*** Opening Entries shown ***

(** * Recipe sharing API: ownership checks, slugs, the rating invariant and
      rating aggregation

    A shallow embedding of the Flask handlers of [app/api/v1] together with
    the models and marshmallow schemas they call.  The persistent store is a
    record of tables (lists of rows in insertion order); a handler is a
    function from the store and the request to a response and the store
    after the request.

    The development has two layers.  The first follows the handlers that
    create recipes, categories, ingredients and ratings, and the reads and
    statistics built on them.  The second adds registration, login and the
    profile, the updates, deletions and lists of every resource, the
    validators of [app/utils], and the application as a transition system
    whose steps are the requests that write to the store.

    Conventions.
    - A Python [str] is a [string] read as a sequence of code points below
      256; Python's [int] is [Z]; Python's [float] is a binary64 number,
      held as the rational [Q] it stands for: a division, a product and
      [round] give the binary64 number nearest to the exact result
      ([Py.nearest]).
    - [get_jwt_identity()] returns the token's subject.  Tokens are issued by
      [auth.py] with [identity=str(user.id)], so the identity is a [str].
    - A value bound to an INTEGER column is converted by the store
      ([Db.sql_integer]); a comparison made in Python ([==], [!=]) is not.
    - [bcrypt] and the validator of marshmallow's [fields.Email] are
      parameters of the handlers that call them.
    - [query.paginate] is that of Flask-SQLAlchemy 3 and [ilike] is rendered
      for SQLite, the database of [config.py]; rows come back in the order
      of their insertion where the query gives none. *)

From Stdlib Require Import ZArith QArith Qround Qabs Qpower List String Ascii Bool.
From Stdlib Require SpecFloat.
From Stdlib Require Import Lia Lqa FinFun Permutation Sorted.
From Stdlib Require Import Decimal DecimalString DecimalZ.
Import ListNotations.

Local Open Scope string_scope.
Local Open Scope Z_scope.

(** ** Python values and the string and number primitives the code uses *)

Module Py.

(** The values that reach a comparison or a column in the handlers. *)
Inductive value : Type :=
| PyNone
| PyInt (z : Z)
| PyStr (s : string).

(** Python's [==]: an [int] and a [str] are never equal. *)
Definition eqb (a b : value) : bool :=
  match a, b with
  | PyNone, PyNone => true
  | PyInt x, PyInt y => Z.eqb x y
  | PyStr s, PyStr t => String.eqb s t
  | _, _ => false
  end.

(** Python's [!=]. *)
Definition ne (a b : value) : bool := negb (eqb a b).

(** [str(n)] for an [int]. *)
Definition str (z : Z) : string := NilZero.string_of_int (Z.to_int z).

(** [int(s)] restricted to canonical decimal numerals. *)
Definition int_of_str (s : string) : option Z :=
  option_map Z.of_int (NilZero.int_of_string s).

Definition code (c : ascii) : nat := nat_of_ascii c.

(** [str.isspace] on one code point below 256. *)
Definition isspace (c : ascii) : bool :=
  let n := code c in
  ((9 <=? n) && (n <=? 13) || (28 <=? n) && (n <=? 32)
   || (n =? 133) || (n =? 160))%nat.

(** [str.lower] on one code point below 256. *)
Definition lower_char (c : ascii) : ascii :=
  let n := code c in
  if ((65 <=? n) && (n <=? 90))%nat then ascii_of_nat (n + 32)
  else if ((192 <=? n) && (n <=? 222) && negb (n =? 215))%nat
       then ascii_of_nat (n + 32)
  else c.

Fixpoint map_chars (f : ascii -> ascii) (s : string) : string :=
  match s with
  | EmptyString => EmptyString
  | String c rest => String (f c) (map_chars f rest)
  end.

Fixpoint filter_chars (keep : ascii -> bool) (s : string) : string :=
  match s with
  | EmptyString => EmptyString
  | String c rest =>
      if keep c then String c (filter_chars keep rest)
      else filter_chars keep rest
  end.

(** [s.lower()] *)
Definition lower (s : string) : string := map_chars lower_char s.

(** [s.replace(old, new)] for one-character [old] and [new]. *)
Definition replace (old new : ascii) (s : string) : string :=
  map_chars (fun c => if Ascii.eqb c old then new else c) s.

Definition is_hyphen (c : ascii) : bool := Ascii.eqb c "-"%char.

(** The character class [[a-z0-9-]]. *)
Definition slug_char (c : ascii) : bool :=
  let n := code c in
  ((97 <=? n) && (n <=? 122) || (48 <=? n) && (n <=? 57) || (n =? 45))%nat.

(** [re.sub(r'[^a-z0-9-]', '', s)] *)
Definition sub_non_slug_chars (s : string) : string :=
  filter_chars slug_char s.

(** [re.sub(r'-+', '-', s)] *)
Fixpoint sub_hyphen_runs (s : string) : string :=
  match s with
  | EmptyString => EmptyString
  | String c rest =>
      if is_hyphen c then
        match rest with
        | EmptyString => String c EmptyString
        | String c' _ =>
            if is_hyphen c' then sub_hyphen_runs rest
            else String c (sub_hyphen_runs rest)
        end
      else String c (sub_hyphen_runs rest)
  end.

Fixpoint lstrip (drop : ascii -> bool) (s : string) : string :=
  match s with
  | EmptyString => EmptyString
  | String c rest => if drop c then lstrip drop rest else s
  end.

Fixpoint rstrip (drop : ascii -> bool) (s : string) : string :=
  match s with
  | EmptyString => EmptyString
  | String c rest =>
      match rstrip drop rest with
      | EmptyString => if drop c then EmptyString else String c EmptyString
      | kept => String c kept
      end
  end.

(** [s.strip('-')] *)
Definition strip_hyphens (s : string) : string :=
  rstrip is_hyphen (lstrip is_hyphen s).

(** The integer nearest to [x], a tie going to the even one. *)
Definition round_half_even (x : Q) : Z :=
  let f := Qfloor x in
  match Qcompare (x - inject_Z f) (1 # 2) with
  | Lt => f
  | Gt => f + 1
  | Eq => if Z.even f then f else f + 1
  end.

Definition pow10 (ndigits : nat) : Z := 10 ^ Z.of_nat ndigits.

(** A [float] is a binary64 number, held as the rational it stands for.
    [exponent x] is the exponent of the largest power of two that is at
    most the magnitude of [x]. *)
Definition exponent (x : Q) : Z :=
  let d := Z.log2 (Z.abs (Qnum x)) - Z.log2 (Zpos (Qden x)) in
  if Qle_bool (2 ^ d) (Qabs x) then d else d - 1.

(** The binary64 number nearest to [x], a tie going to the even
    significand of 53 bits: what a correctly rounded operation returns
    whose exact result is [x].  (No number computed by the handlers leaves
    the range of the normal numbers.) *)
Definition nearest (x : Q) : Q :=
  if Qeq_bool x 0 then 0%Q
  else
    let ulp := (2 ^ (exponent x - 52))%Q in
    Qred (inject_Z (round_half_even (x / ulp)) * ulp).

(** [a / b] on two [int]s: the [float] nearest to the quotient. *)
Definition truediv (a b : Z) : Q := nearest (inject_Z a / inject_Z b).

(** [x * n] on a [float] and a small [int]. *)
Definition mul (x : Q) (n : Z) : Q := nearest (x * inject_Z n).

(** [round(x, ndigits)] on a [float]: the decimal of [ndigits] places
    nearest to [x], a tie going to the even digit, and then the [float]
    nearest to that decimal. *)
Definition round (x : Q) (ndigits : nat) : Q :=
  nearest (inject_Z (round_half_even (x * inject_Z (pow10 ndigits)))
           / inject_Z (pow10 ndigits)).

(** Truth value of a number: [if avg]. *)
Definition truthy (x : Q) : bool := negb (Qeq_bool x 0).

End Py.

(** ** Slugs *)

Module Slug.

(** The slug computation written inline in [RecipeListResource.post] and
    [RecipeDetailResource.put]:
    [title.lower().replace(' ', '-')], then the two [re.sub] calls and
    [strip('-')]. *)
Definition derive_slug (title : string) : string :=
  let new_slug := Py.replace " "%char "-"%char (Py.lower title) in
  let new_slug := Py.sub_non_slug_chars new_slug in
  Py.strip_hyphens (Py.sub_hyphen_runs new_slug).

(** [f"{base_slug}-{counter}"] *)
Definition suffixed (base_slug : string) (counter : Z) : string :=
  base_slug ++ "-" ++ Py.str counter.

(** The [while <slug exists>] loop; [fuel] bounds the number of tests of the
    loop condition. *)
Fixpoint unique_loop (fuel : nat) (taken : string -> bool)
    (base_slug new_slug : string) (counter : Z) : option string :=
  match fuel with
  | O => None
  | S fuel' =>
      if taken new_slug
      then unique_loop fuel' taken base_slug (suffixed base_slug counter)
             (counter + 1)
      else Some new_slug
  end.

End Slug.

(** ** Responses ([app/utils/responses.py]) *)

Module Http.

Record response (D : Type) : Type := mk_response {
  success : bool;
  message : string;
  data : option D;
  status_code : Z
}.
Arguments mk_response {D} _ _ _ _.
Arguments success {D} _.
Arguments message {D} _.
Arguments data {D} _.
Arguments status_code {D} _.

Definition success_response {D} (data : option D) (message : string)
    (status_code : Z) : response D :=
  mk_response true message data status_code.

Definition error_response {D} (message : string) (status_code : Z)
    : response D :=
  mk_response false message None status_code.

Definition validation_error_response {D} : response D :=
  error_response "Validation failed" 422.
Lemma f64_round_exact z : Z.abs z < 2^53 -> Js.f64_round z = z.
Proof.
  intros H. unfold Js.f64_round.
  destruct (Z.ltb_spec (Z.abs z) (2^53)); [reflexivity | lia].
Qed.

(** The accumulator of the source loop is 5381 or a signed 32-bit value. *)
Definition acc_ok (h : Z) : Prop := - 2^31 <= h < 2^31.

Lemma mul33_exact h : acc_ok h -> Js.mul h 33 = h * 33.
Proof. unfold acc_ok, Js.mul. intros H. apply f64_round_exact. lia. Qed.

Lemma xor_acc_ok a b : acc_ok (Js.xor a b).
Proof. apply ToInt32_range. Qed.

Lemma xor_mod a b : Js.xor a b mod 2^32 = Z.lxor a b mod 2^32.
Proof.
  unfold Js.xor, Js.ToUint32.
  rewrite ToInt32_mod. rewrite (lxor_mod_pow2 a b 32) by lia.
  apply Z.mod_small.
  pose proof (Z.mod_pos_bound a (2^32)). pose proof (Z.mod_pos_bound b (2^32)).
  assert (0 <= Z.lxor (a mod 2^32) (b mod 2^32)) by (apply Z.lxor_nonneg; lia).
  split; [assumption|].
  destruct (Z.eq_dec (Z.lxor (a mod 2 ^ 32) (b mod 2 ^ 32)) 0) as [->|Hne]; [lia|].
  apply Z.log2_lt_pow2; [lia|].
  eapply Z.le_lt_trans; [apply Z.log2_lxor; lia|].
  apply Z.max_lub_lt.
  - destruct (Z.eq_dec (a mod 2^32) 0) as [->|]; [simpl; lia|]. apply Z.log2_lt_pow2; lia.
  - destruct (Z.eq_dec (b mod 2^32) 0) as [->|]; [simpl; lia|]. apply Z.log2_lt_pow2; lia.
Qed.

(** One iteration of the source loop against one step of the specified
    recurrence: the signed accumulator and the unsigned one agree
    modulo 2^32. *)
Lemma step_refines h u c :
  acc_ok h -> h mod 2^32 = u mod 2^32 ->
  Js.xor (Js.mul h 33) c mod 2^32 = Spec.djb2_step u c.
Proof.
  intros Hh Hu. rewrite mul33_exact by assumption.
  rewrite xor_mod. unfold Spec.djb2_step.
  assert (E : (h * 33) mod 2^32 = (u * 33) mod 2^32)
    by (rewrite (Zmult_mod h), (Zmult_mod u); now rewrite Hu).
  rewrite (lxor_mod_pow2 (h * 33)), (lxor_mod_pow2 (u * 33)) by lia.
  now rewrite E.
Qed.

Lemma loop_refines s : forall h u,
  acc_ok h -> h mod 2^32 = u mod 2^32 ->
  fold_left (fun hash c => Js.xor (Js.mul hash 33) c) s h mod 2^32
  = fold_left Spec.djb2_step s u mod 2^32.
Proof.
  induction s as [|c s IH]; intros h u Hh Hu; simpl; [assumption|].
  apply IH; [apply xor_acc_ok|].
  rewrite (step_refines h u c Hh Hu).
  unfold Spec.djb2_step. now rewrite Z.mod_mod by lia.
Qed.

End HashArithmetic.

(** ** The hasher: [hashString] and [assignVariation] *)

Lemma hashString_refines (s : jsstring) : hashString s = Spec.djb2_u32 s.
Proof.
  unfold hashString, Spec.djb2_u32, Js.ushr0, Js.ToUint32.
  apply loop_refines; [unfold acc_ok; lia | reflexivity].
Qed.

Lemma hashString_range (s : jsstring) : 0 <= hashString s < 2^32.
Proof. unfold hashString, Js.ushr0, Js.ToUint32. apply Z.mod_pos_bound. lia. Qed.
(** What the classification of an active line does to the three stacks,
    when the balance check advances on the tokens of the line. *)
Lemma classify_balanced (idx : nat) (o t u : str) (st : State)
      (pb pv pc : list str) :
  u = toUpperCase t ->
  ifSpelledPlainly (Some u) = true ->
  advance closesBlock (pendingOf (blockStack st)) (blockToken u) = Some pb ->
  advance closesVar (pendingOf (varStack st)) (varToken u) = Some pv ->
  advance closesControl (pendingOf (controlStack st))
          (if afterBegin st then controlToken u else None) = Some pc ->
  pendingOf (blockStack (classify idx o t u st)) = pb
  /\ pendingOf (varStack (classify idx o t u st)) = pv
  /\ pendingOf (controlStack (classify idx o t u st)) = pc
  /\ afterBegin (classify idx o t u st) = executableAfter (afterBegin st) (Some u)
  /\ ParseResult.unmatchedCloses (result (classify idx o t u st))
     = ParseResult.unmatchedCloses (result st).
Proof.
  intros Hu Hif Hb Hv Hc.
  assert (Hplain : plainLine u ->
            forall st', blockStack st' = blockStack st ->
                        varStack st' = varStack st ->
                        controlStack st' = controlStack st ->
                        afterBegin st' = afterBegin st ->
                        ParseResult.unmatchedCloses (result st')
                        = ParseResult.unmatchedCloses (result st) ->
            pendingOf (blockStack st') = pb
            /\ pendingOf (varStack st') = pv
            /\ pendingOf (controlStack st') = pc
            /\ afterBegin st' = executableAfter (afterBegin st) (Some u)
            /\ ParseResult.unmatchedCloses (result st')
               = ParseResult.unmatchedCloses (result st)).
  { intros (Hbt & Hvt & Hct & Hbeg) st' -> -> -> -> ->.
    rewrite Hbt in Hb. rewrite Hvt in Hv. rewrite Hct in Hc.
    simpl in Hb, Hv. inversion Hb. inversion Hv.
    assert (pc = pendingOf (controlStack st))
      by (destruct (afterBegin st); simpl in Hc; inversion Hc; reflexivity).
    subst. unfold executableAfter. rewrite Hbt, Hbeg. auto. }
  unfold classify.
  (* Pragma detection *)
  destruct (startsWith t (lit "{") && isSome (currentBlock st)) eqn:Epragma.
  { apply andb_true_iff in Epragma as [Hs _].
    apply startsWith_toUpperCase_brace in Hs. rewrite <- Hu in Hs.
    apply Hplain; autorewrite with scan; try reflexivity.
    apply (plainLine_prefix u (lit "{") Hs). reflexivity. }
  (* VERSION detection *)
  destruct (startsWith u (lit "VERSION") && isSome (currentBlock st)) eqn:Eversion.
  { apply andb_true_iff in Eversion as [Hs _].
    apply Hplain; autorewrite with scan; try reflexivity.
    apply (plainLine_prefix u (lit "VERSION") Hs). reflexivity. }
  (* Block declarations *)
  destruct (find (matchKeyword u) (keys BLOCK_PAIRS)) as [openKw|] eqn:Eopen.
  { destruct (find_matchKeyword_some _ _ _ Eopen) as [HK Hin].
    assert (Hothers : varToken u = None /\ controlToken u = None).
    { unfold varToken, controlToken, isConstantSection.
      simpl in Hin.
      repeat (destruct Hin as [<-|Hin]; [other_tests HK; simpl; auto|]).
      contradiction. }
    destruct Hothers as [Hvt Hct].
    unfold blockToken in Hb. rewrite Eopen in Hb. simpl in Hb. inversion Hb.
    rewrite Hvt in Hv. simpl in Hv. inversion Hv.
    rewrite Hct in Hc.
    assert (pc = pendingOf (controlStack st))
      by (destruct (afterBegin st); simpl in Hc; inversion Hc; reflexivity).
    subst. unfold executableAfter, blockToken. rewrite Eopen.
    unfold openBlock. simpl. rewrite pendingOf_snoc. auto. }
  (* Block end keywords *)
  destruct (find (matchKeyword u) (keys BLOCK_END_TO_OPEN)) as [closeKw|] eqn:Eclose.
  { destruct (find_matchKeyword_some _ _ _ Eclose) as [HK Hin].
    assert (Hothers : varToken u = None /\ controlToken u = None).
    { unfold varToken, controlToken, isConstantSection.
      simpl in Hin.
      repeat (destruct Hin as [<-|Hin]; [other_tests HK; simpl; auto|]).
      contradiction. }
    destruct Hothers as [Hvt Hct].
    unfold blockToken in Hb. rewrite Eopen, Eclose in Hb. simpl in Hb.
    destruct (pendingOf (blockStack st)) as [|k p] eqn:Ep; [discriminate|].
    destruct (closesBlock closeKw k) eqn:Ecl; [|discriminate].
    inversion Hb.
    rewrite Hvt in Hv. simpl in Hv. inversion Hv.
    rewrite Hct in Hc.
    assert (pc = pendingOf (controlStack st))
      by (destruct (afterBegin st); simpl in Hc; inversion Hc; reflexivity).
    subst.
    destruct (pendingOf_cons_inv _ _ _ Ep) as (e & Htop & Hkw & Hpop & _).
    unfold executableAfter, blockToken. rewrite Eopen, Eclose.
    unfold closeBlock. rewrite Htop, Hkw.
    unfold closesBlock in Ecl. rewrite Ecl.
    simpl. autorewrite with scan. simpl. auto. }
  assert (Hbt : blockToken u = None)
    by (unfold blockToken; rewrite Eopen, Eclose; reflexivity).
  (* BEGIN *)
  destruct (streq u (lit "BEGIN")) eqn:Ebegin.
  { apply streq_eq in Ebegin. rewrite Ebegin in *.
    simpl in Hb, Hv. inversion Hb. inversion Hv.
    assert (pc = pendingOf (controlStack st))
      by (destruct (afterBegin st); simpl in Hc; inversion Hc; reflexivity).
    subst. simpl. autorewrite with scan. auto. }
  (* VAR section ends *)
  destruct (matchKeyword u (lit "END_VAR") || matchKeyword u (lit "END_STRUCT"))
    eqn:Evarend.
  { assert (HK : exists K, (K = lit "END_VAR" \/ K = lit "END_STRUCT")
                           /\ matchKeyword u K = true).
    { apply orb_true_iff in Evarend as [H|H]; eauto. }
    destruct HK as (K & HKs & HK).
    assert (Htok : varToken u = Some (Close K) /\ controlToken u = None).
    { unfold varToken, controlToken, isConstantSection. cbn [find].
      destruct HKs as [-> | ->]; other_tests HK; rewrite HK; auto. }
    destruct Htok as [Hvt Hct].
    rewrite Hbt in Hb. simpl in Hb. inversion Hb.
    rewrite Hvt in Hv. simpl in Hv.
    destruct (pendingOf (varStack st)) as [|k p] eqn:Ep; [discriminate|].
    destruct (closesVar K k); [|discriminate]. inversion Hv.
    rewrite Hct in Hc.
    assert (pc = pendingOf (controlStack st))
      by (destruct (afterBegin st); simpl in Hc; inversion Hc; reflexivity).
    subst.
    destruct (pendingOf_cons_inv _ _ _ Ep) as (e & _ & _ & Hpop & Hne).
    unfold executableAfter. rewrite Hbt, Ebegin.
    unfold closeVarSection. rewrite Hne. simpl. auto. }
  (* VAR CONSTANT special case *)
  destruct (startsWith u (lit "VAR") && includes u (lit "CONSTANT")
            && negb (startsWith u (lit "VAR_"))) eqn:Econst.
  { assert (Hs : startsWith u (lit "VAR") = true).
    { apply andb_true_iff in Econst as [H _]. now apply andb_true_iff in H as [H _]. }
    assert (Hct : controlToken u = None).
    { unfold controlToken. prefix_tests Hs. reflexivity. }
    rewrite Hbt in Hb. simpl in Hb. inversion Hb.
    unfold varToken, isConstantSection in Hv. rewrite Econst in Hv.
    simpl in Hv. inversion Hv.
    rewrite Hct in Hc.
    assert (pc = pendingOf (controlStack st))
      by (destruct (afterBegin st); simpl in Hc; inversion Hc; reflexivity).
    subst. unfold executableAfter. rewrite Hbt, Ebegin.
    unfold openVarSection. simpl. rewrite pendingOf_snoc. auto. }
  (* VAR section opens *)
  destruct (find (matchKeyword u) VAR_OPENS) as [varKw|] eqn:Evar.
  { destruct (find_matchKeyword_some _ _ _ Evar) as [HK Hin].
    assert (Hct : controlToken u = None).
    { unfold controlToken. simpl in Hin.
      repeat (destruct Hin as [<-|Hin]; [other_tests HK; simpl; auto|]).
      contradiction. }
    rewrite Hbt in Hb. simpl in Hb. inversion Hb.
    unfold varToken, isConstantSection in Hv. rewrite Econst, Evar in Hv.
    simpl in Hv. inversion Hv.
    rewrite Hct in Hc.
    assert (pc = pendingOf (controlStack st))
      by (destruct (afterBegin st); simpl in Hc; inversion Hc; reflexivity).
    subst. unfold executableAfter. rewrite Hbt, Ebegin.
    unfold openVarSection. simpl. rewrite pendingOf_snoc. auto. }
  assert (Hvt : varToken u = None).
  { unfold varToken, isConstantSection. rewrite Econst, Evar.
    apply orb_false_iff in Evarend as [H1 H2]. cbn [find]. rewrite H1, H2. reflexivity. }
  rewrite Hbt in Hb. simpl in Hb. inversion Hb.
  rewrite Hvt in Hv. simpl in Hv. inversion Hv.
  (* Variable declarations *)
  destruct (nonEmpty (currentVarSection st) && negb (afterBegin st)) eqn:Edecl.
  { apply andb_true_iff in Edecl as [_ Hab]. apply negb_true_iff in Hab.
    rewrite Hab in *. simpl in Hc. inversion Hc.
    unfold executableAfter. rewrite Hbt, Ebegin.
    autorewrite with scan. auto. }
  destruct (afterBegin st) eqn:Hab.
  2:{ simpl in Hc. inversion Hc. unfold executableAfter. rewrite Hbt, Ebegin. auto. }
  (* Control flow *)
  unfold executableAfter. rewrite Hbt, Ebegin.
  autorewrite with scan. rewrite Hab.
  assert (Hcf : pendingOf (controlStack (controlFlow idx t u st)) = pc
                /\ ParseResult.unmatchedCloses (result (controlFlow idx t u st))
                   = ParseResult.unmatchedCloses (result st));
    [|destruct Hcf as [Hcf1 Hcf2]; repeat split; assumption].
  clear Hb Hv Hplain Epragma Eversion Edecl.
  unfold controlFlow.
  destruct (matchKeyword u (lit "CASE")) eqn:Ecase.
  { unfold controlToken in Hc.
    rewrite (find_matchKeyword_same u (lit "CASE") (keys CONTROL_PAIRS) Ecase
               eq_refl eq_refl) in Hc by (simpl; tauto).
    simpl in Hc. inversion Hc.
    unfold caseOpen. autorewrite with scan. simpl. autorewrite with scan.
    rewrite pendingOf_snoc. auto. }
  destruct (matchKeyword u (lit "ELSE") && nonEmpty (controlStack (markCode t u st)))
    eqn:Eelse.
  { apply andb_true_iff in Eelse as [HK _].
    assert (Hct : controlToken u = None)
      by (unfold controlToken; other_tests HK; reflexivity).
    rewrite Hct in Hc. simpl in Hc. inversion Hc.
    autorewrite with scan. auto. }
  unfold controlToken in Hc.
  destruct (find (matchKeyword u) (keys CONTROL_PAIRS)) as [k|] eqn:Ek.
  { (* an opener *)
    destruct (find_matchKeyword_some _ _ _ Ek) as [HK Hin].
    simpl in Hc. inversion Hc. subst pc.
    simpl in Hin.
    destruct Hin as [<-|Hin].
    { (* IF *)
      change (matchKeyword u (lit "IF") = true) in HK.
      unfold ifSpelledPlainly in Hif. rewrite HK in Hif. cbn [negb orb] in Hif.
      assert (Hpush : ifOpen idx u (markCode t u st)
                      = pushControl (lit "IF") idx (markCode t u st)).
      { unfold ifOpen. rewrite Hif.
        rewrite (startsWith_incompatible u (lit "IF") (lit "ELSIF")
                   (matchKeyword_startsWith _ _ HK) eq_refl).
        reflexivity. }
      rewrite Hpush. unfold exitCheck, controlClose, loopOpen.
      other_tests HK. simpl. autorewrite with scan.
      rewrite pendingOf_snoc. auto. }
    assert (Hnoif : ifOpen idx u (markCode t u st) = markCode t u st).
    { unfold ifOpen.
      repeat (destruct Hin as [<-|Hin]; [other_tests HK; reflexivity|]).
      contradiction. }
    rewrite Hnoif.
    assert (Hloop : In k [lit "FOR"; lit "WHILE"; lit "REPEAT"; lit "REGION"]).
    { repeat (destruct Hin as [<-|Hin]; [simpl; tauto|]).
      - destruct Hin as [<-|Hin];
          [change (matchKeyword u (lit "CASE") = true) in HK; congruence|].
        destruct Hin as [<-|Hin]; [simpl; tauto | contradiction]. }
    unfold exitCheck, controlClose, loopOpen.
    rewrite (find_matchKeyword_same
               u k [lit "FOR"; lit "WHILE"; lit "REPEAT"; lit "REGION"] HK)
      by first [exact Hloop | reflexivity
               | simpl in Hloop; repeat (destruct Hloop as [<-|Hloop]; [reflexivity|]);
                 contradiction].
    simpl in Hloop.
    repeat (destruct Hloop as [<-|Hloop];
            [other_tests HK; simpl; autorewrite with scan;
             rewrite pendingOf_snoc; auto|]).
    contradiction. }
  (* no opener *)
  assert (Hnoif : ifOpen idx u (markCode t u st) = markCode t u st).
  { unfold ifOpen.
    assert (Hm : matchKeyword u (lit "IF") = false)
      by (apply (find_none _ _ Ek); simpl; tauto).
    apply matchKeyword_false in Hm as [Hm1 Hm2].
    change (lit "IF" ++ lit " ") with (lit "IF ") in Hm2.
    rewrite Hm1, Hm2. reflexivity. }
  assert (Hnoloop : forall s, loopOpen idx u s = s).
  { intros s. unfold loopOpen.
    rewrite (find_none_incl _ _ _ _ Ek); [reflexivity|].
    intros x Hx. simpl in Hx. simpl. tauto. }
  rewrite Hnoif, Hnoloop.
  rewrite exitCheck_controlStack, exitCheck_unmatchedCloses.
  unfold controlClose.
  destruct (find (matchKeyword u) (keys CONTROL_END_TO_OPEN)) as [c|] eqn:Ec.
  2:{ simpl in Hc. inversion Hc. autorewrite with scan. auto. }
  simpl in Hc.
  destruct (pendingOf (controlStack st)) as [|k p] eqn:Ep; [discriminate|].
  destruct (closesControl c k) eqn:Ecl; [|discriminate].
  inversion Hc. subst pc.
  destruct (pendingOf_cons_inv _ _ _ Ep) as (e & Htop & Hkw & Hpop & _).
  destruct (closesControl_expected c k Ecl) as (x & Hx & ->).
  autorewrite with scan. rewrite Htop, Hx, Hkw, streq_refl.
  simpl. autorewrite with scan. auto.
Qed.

*** Closing Entries shown ***

Exact duplication is required for the lines above, from the line that contains "varStack st' = varStack" to the line that contains "(* Pragma detection *)", inclusive; omit all others.

                        varStack st' = varStack st ->
                        controlStack st' = controlStack st ->
                        afterBegin st' = afterBegin st ->
                        ParseResult.unmatchedCloses (result st')
                        = ParseResult.unmatchedCloses (result st) ->
            pendingOf (blockStack st') = pb
            /\ pendingOf (varStack st') = pv
            /\ pendingOf (controlStack st') = pc
            /\ afterBegin st' = executableAfter (afterBegin st) (Some u)
            /\ ParseResult.unmatchedCloses (result st')
               = ParseResult.unmatchedCloses (result st)).
  { intros (Hbt & Hvt & Hct & Hbeg) st' -> -> -> -> ->.
    rewrite Hbt in Hb. rewrite Hvt in Hv. rewrite Hct in Hc.
    simpl in Hb, Hv. inversion Hb. inversion Hv.
    assert (pc = pendingOf (controlStack st))
      by (destruct (afterBegin st); simpl in Hc; inversion Hc; reflexivity).
    subst. unfold executableAfter. rewrite Hbt, Hbeg. auto. }
  unfold classify.
  (* Pragma detection *)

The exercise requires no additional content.